オービックRB地村知樹(左から2人目・#30)
オービックRB地村知樹(左から2人目・#30)が相手ディフェンスをかわしタッチダウン

 

第3クォーターはともに得点圏に入れないまま終了。最終第4クォーターに入る。

オービックのシリーズでQBスカイラーがWR池井勇輝(#7)へ22ヤードのパスを通し、敵陣20ヤードに迫る。久しぶりの得点チャンスにスタンドが盛り上がる。
ドロープレーでRB地村が中央を突破してタッチダウン。オービックが14-13と逆転に成功した。

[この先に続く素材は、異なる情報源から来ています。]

(** * Web Data Extractor: pattern recognizer, page-level de-duplication
      and contact store

    A shallow embedding of the TypeScript sources

    - [src/classes/PatternMatcher.ts]  (phones and e-mails),
    - [DOMScanner.matchContactData] and [DOMScanner.removeDuplicateContacts],
    - [DataManager] (the contact store and its session snapshot),

    together with the properties of the specification that concern them.

    JavaScript strings are sequences of UTF-16 code units; a code unit is a
    number [N].  Regular expressions are embedded as a small syntax with the
    backtracking (leftmost, greedy) semantics of ECMAScript. *)

From Stdlib Require Import ZArith NArith List Bool Lia String Ascii.
From stdpp Require Import base decidable option list gmap.

Local Open Scope N_scope.

(** ** JavaScript strings *)

Abbreviation jsstring := (list N).

(** A string literal of the sources, for literals made of ASCII characters. *)
Definition js (s : string) : jsstring :=
  List.map N_of_ascii (list_ascii_of_string s).
Arguments js _%_string.

(** Truthiness of a string value: only the empty string is falsy. *)
Definition truthy (s : jsstring) : bool :=
  match s with [] => false | _ :: _ => true end.

Definition inRange (lo hi c : N) : bool := (lo <=? c) && (c <=? hi).

(** [\d], i.e. [[0-9]] *)
Definition isDigit (c : N) : bool := inRange 48 57 c.
Definition isUpper (c : N) : bool := inRange 65 90 c.
Definition isLower (c : N) : bool := inRange 97 122 c.
Definition isAlpha (c : N) : bool := isUpper c || isLower c.

(** [\w], i.e. [[A-Za-z0-9_]] *)
Definition isWord (c : N) : bool := isAlpha c || isDigit c || (c =? 95).

(** [\s], and the characters removed by [String.prototype.trim]:
    WhiteSpace and LineTerminator of ECMAScript. *)
Definition isSpace (c : N) : bool :=
  inRange 9 13 c || (c =? 32) || (c =? 160) || (c =? 5760) ||
  inRange 8192 8202 c || (c =? 8232) || (c =? 8233) || (c =? 8239) ||
  (c =? 8287) || (c =? 12288) || (c =? 65279).

Definition isChar (k c : N) : bool := c =? k.

(** Code units with a name in the sources. *)
Definition cLParen : N := 40.
Definition cRParen : N := 41.
Definition cPlus : N := 43.
Definition cHyphen : N := 45.
Definition cDot : N := 46.
Definition cAt : N := 64.
Definition cSpace : N := 32.
Definition cBar : N := 124.

(** [toLowerCase], code unit by code unit, for Basic Latin and the
    Latin-1 Supplement (the letters that the patterns of the sources
    name): on a string of code units below 256 this is the method of the
    code.  Other code units are left as they are, where the code folds the
    letters of further alphabets as well.  Every string that reaches
    [toLowerCase] after a pattern of [PatternMatcher] has matched consists
    of Basic Latin characters. *)
Definition lowerUnit (c : N) : N :=
  if isUpper c then c + 32
  else if inRange 192 222 c && negb (c =? 215) then c + 32
  else c.

Definition toLowerCase (s : jsstring) : jsstring := List.map lowerUnit s.

(** [toUpperCase], code unit by code unit, for Basic Latin and Latin-1:
    the sharp s gives two code units, and the upper-case forms of [255]
    and [181] are outside Latin-1.  On a string of code units below 256
    this is the method of the code.  Other code units are left as they
    are, where the code maps the letters of further alphabets as well. *)
Definition upperUnit (c : N) : jsstring :=
  if isLower c then [c - 32]
  else if inRange 224 254 c && negb (c =? 247) then [c - 32]
  else if c =? 223 then [83; 83]
  else if c =? 255 then [376]
  else if c =? 181 then [924]
  else [c].

Definition toUpperCase (s : jsstring) : jsstring := flat_map upperUnit s.

Fixpoint trimStart (s : jsstring) : jsstring :=
  match s with
  | c :: s' => if isSpace c then trimStart s' else s
  | [] => []
  end.

Definition trimEnd (s : jsstring) : jsstring := rev (trimStart (rev s)).

Definition trim (s : jsstring) : jsstring := trimEnd (trimStart s).

(** [s.substring(a, b)] for [a <= b], and [s.substring(a)]. *)
Definition substring (a b : nat) (s : jsstring) : jsstring := take (b - a) (drop a s).
Definition substringFrom (a : nat) (s : jsstring) : jsstring := drop a s.

(** [s.charAt(i)]: the empty string when [i] is out of range. *)
Definition charAt (i : nat) (s : jsstring) : jsstring :=
  match s !! i with Some c => [c] | None => [] end.

Fixpoint startsWith (p s : jsstring) : bool :=
  match p, s with
  | [], _ => true
  | a :: p', b :: s' => (a =? b) && startsWith p' s'
  | _ :: _, [] => false
  end.

Definition endsWith (p s : jsstring) : bool := startsWith (rev p) (rev s).

(** [s.includes(p)] *)
Fixpoint includes (p s : jsstring) : bool :=
  startsWith p s || match s with [] => false | _ :: s' => includes p s' end.

(** [s.split(sep)] for a separator of one code unit: the pieces between the
    occurrences of [sep]; never the empty list. *)
Fixpoint split (sep : N) (s : jsstring) : list jsstring :=
  match s with
  | [] => [[]]
  | c :: s' =>
      if c =? sep then [] :: split sep s'
      else match split sep s' with
           | w :: ws => (c :: w) :: ws
           | [] => [[c]]
           end
  end.

(** [parts.join(sep)] for a separator of one code unit. *)
Fixpoint join (sep : N) (parts : list jsstring) : jsstring :=
  match parts with
  | [] => []
  | w :: ws =>
      match ws with
      | [] => w
      | _ :: _ => w ++ sep :: join sep ws
      end
  end.

(** [arr.includes(x)] on an array of strings. *)
Definition arrIncludes (x : jsstring) (arr : list jsstring) : bool :=
  existsb (fun y => bool_decide (y = x)) arr.

(** The value of a string of decimal digits. *)
Definition digitsValue (ds : jsstring) : Z :=
  fold_left (fun acc c => (10 * acc + Z.of_N (c - 48))%Z) ds 0%Z.

Fixpoint takeDigits (s : jsstring) : jsstring :=
  match s with
  | c :: s' => if isDigit c then c :: takeDigits s' else []
  | [] => []
  end.

(** [parseInt(s)] without radix; [None] is [NaN].  The sources call it on
    pieces of a string from which [replace(/\D/g, '')] has removed all but
    the decimal digits, so that white space, a sign or a [0x] prefix never
    occur in its argument; the leading digits are read in base ten. *)
Definition parseInt (s : jsstring) : option Z :=
  match takeDigits s with
  | [] => None
  | ds => Some (digitsValue ds)
  end.

(** ** Regular expressions with the backtracking semantics of ECMAScript *)

Module Regex.

(** The constructs that the patterns of the sources use.  A quantifier
    is applied to a character class ([Rep]) or, as [?], to a group that
    cannot match the empty string ([Opt]); all quantifiers are greedy. *)
Inductive regex : Type :=
| Eps
| Chr (p : N -> bool)                       (* one character of a class *)
| Rep (p : N -> bool) (lo : nat) (hi : option nat)   (* p{lo,hi}, p*, p+, p? *)
| Opt (r : regex)                           (* (?:r)? *)
| Seq (r1 r2 : regex)
| Alt (r1 r2 : regex)
| WordB                                     (* \b *)
| Bos                                       (* ^ without the m flag *)
| Eos.                                      (* $ without the m flag *)

Definition cat (rs : list regex) : regex := fold_right Seq Eps rs.

Definition star p := Rep p 0 None.
Definition plus p := Rep p 1 None.
Definition opt p := Rep p 0 (Some 1%nat).
Definition times n p := Rep p n (Some n).
Definition atLeast n p := Rep p n None.
Definition between lo hi p := Rep p lo (Some hi).

Definition canTake (hi : option nat) : bool :=
  match hi with None => true | Some h => negb (Nat.eqb h 0) end.

Definition decr (hi : option nat) : option nat :=
  match hi with None => None | Some h => Some (Nat.pred h) end.

Definition isWordAt (s : jsstring) : bool :=
  match s with c :: _ => isWord c | [] => false end.

Section Matcher.
Context {A : Type}.

(** A position in the input is the pair of the characters before it, in
    reverse order, and the characters after it.  The continuation [k]
    is the rest of the pattern; [None] makes the matcher backtrack. *)
Definition cont := jsstring -> jsstring -> option A.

次の富士通の攻撃シリーズ。交代出場したQB高木翼(#18)のパスをDLブロンソン・ビーティ―(#21)が狙いすましてインターセプト。オービックが敵陣22ヤードからの攻撃となったが、ホールディングの反則で罰退などあり、オービックは43ヤードのフィールドゴールを狙う。
K星野貴俊(#49)のキックはゴール右に外れてしまい、追加点はならなかった。

逆に富士通はその次のシリーズで、K西村豪哲(#11)が23ヤードのフィールドゴールを決めて16-14と再逆転する。

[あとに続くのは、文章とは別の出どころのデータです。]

(** * TCP and UDP chat rooms: wire codec, session registry, peer protocol

    A shallow embedding of [tcp_client_server_chat.py] and
    [udp_p2p_chat.py].  Python values are modelled as follows.

    - [bytes] is [list byte]; a [str] is the list of its code points.
    - A [StreamReader] is the list of the bytes that the peer has sent and
      that have not been read yet, all of them buffered, followed by the
      end of the stream.  A [StreamWriter] is known to the codec by the
      bytes written to it so far.
    - Python exceptions are the constructors of [exn]; code that may raise
      runs in the state and error monad [M], which keeps the effects made
      before the exception was raised. *)

From Stdlib Require Import ZArith List Bool Lia String Ascii.
From Stdlib Require Import Strings.Byte.
Import ListNotations.

Local Open Scope Z_scope.

(** ** Exceptions, and the state and error monad *)

Inductive exn : Type :=
| struct_error
| UnicodeEncodeError
| UnicodeDecodeError
| ValueError
| IndexError
| AttributeError
| EOFError.

Inductive outcome (A : Type) : Type :=
| Ok (a : A)
| Raise (e : exn).

Arguments Ok {A} a.
Arguments Raise {A} e.

Definition M (S A : Type) : Type := S -> outcome A * S.

Definition ret {S A} (a : A) : M S A := fun s => (Ok a, s).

終了まで2分11秒、試合はクライマックスへ。オービックの意地をかけた最後のドライブが自陣35ヤードから始まった。
QBスカイラーのランで敵陣に入り、残り時間は51秒。WR木下へのパスが2本連続で決まり、ゴール前10ヤードに。RB望月麻樹(#43)の1ヤードランの後、オービックは逆転をかけた26ヤードのフィールドゴールトライへ。

富士通DB樋口祥一(中央・#34)
オービックが逆転フィールドゴールを狙うも富士通DB樋口祥一(中央・#34)が阻止する

 

両チームが続けてタイムアウトをとり、残り時間は2秒に。スタジアム全体が固唾をのんで見届けたラストプレー。K星野がボールを蹴った次の瞬間、ボールがディフェンスの体に当たった鈍い音が響いた。富士通DB樋田が右端からすさまじいスピードで横っ飛びし、キックのコースを塞いだ。
伏線はひとつ前のオービックが失敗したフィールドゴールのときにあった。「あの時、もう少しでブロックできそうだったので、最後も行ける気がした。スカウティングしてスキがあると狙って用意しておいたプレー、こんな結果を残せて最高」。樋田は祝福の波に飲まれた。

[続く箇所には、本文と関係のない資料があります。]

(** * Mesa Fácil: call synchronisation and escalation engine

    A shallow embedding of the two variants of the data hook [useMockData]
    found in the repository, [src/hooks/useMockData.ts] (module [Hooks]) and
    [src/unnamed/part_002] (module [Part002]), and of the rule of section 4.1
    of the specification (module [Spec]), with the properties the
    specification states about them.

    Conventions.
    - Epoch timestamps ([Date.now()], [created_at_ts]) are integers in
      milliseconds; thresholds and counts of [Settings] are integers.
    - [(Date.now() - createdAt) / 1000] is the exact rational quotient.
    - JS [Map<string, _>] and objects used as dictionaries are [gmap string _].
    - The remote store is the record [Remote.t] of its rows; a supabase query
      is a function of the rows, a write gives the new rows.
    - A React closure reads the bindings of the render that created it, and
      the [set...] functions update the hook state: the bindings are the
      argument [render] of the embedded functions, the hook state is
      threaded through them. *)

From Stdlib Require Import ZArith QArith Lia.
From stdpp Require Import gmap strings list fin_maps pretty.

Local Open Scope Z_scope.

(** ** Data model

    Both hooks import their types from [types.ts], which is not among the
    sources. *)

(** Modelled from the spec: [CallStatus] of [types.ts]; section 3 gives the
    statuses SENT, VIEWED, ATTENDED and CANCELED, and the hooks compare the
    column with the texts ['SENT'] and ['VIEWED']. *)
Inductive CallStatus := SENT | VIEWED | ATTENDED | CANCELED.

#[global] Instance CallStatus_eq_dec : EqDecision CallStatus.
Proof. solve_decision. Defined.

(** Modelled from the spec: [CallType] of [types.ts], an enumeration (WAITER,
    BILL, ...) whose values travel as the text of the [type] column. *)
Definition CallType := string.

(** Modelled from the spec: [SemaphoreStatus] of [types.ts], section 3. *)
Inductive SemaphoreStatus := IDLE | GREEN | YELLOW | RED.

#[global] Instance SemaphoreStatus_eq_dec : EqDecision SemaphoreStatus.
Proof. solve_decision. Defined.

(** Modelled from the spec: [Call], [Table] and [Settings] of [types.ts], with
    the fields the hooks read and write. *)
Module Call.
Record t := mk { id : string; type : CallType; status : CallStatus; createdAt : Z }.
End Call.

Module Table.
Record t := mk { number : string; calls : list Call.t }.
End Table.

Module Settings.
Record t := mk {
  totalTables : Z;
  timeGreen : Z; timeYellow : Z;
  qtyGreen : Z; qtyYellow : Z }.
End Settings.

(** ** Helpers for the JavaScript idioms used by the calculators *)

(** [status === 'SENT' || status === 'VIEWED'] *)
Definition isActive (s : CallStatus) : bool :=
  bool_decide (s = SENT) || bool_decide (s = VIEWED).

(** [arr.reduce(f)] without an initial value; [None] stands for the
    [TypeError] on an empty array. *)
Definition reduce1 {A} (f : A -> A -> A) (l : list A) : option A :=
  match l with
  | [] => None
  | x :: rest => Some (fold_left f rest x)
  end.

(** [x > y] on numbers, here on rationals. *)
Definition Qgtb (x y : Q) : bool :=
  match (x ?= y)%Q with Gt => true | _ => false end.

(** [x <= y] on numbers. *)
Definition Qleb (x y : Q) : bool := negb (Qgtb x y).

(** [(Date.now() - call.createdAt) / 1000] *)
Definition elapsedSeconds (now : Z) (c : Call.t) : Q :=
  (inject_Z (now - Call.createdAt c) / inject_Z 1000)%Q.

(** ** Session and cache *)

(** Modelled from the spec: [Role] of [types.ts]; the hooks test for
    ESTABLISHMENT and CUSTOMER, the specification also knows an
    administrator. *)
Inductive Role := ESTABLISHMENT | CUSTOMER | ADMIN.

#[global] Instance Role_eq_dec : EqDecision Role.
Proof. solve_decision. Defined.

(** Modelled from the spec: [User], [Establishment] and [CustomerProfile] of
    [types.ts], with the fields the hooks read and write; the contact fields
    of a customer profile are not read by the functions embedded here. *)
Module User.
Record t := mk {
  id : string; email : string; role : Role; name : string;
  establishmentId : option string }.
End User.

Module Establishment.
Record t := mk {
  id : string; ownerId : string; name : string; phone : string;
  photoUrl : string; phrase : string;
  settings : Settings.t;
  tables : gmap string Table.t;
  eventLog : list string;
  isOpen : option bool }.
End Establishment.

Module CustomerProfile.
Record t := mk { userId : string; favoritedEstablishmentIds : list string }.
End CustomerProfile.

(** The [useState] cells of the hook. A value of this type is also what a
    closure sees: the bindings of the render in which it was created. *)
Module State.
Record t := mk {
  currentUser : option User.t;
  establishments : gmap string Establishment.t;
  customerProfiles : gmap string CustomerProfile.t;
  isUpdating : bool }.
End State.

Definition setCurrentUser (f : option User.t -> option User.t) (st : State.t) : State.t :=
  State.mk (f (State.currentUser st)) (State.establishments st)
           (State.customerProfiles st) (State.isUpdating st).

Definition setEstablishments
    (f : gmap string Establishment.t -> gmap string Establishment.t)
    (st : State.t) : State.t :=
  State.mk (State.currentUser st) (f (State.establishments st))
           (State.customerProfiles st) (State.isUpdating st).

Definition setIsUpdating (b : bool) (st : State.t) : State.t :=
  State.mk (State.currentUser st) (State.establishments st)
           (State.customerProfiles st) b.

(** ** The remote store

    Rows of the collections [calls], [establishments] and
    [customer_favorites] of section 6, with the columns the hooks select and
    update. *)

Module DBCall.
Record t := mk {
  id : string; establishment_id : string; table_number : string;
  type : CallType; status : CallStatus; created_at_ts : Z }.

(** [update({ status })] on one row *)
Definition withStatus (s : CallStatus) (c : t) : t :=
  mk (id c) (establishment_id c) (table_number c) (type c) s (created_at_ts c).
End DBCall.

Module DBEstablishment.
Record t := mk {
  id : string; owner_id : string; name : string; phone : string;
  photo_url : string; phrase : string; is_open : bool;
  settings : option Settings.t }.

(** [update({ is_open })] on one row *)
Definition withIsOpen (b : bool) (e : t) : t :=
  mk (id e) (owner_id e) (name e) (phone e) (photo_url e) (phrase e) b (settings e).

(** [update({ settings })] on one row *)
Definition withSettings (s : Settings.t) (e : t) : t :=
  mk (id e) (owner_id e) (name e) (phone e) (photo_url e) (phrase e) (is_open e) (Some s).
End DBEstablishment.

Module Remote.
Record t := mk {
  establishments : list DBEstablishment.t;
  calls : list DBCall.t;
  customer_favorites : list (string * string) }.

(** [from('calls').update(...)] with a row filter *)
Definition updateCalls (f : DBCall.t -> DBCall.t) (p : DBCall.t -> bool) (r : t) : t :=
  mk (establishments r) ((fun c => if p c then f c else c) <$> calls r)
     (customer_favorites r).

(** [from('establishments').update(...)] with a row filter *)
Definition updateEstablishments (f : DBEstablishment.t -> DBEstablishment.t)
    (p : DBEstablishment.t -> bool) (r : t) : t :=
  mk ((fun e => if p e then f e else e) <$> establishments r) (calls r)
     (customer_favorites r).

(** Modelled from the spec: the answer of the store to
    [from('customer_favorites').insert({user_id, establishment_id})]. The
    table schema is not among the sources; section 6 declares the pair
    [(user_id, establishment_id)] unique, so a second insert of a pair is
    answered with the unique-violation code 23505 and stores nothing. *)
Definition insertFavorite (user_id establishment_id : string) (r : t)
    : t * option string :=
  if bool_decide ((user_id, establishment_id) ∈ customer_favorites r)
  then (r, Some "23505")
  else (mk (establishments r) (calls r)
           (customer_favorites r ++ [(user_id, establishment_id)]), None).

(** [from('customer_favorites').select(...).eq('user_id', userId)] *)
Definition favoritesOf (userId : string) (r : t) : list (string * string) :=
  filter (fun f => f.1 = userId) (customer_favorites r).

(** [from('calls').insert(row)]; the store assigns the id of the row. *)
Definition insertCall (row : DBCall.t) (r : t) : t :=
  mk (establishments r) (calls r ++ [row]) (customer_favorites r).

(** [from('customer_favorites').delete().eq('user_id', u).eq('establishment_id', e)] *)
Definition deleteFavorite (user_id establishment_id : string) (r : t) : t :=
  mk (establishments r) (calls r)
     (filter (fun f => ~ (f.1 = user_id /\ f.2 = establishment_id)) (customer_favorites r)).
End Remote.

(** How the remote behaves during one call of a hook function: it answers
    ([Up]); it answers every request with an error code and no data
    ([Down]); it answers, but every request on the table [calls] with an
    error code and no data ([CallsDown]); or no request is answered at all
    and no write reaches the store ([Slow]): an awaited request then settles
    only where [withTimeout] wraps it. *)
Inductive Net := Up | Down (code : string) | CallsDown (code : string) | Slow.

(** What an awaited query gives: the promise rejects, or it resolves to
    [{ data, error }]. *)
Inductive Response (A : Type) :=
| Rejected
| Resolved (data : option A) (error : option string).
Arguments Rejected {A}.
Arguments Resolved {A} data error.

(** [.maybeSingle()] *)
Definition maybeSingle {A} (rows : list A) : Response A :=
  match rows with
  | [] => Resolved None None
  | [row] => Resolved (Some row) None
  | _ => Resolved None (Some "PGRST116")
  end.

(** [.order('created_at_ts', { ascending: true })], a stable insertion sort *)
Fixpoint insertByCreatedAt (c : DBCall.t) (rows : list DBCall.t) : list DBCall.t :=
  match rows with
  | [] => [c]
  | x :: rest =>
      if bool_decide (DBCall.created_at_ts c <= DBCall.created_at_ts x)
      then c :: x :: rest
      else x :: insertByCreatedAt c rest
  end.

Definition orderByCreatedAt (rows : list DBCall.t) : list DBCall.t :=
  foldr insertByCreatedAt [] rows.

(** The query shared by [attendOldestCallByType] and [cancelOldestCallByType]
    in both hooks:
    [.eq('establishment_id', e).eq('table_number', t).eq('type', ty)
     .in('status', ['SENT', 'VIEWED']).order('created_at_ts', {ascending: true}).limit(1)] *)
Definition matchesActive (estId tableNum : string) (type : CallType) (c : DBCall.t) : Prop :=
  DBCall.establishment_id c = estId /\ DBCall.table_number c = tableNum
  /\ DBCall.type c = type /\ (DBCall.status c = SENT \/ DBCall.status c = VIEWED).

#[global] Instance matchesActive_dec estId tableNum type c :
  Decision (matchesActive estId tableNum type c).
Proof. unfold matchesActive. apply _. Defined.

Definition selectOldestActive (estId tableNum : string) (type : CallType)
    (r : Remote.t) : list DBCall.t :=
  take 1 (orderByCreatedAt (filter (matchesActive estId tableNum type) (Remote.calls r))).

(** [forEach] body that files a fetched call under its table:
    [existing = tablesMap.get(n) || { number: n, calls: [] };
     existing.calls.push({...}); tablesMap.set(n, existing)] *)
Definition pushCall (tablesMap : gmap string Table.t) (c : DBCall.t)
    : gmap string Table.t :=
  let existing := default (Table.mk (DBCall.table_number c) [])
                          (tablesMap !! DBCall.table_number c) in
  <[DBCall.table_number c :=
      Table.mk (Table.number existing)
               (Table.calls existing
                ++ [Call.mk (DBCall.id c) (DBCall.type c) (DBCall.status c)
                            (DBCall.created_at_ts c)])]> tablesMap.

一方のオービックサイドは、しばらく動けなかった。試合開始から2時間15分、緊迫した空気が感動に変わった。X1Superレギュラーシーズンを締めくくる全勝対決は富士通が16-14で競り勝ち、リーグ優勝を決めた。

大接戦をものにした富士通の山本洋ヘッドコーチは「試合前からスペシャルチームの出来が試合を左右すると話していたが、大事な場面でいいパフォーマンスをしてくれた」と選手を称えた。4年連続日本一に向けて、ポストシーズンへ好スタートを切ったが「ほかのチームもみんな日本一を目指して必死でやってきますから、我々も気を引き締めて次の準備をしたい」と話した。

敗れたオービックの古庄直樹ヘッドコーチは「クロスゲームで選手はよく耐えて頑張りましたが…」と言葉を探し、「サマジー(RBグラント)は予想以上にすごかったし、キッキングゲームの出来が良くなかった。その辺を整えてまた次に備えます。まだ次があるので」と話した。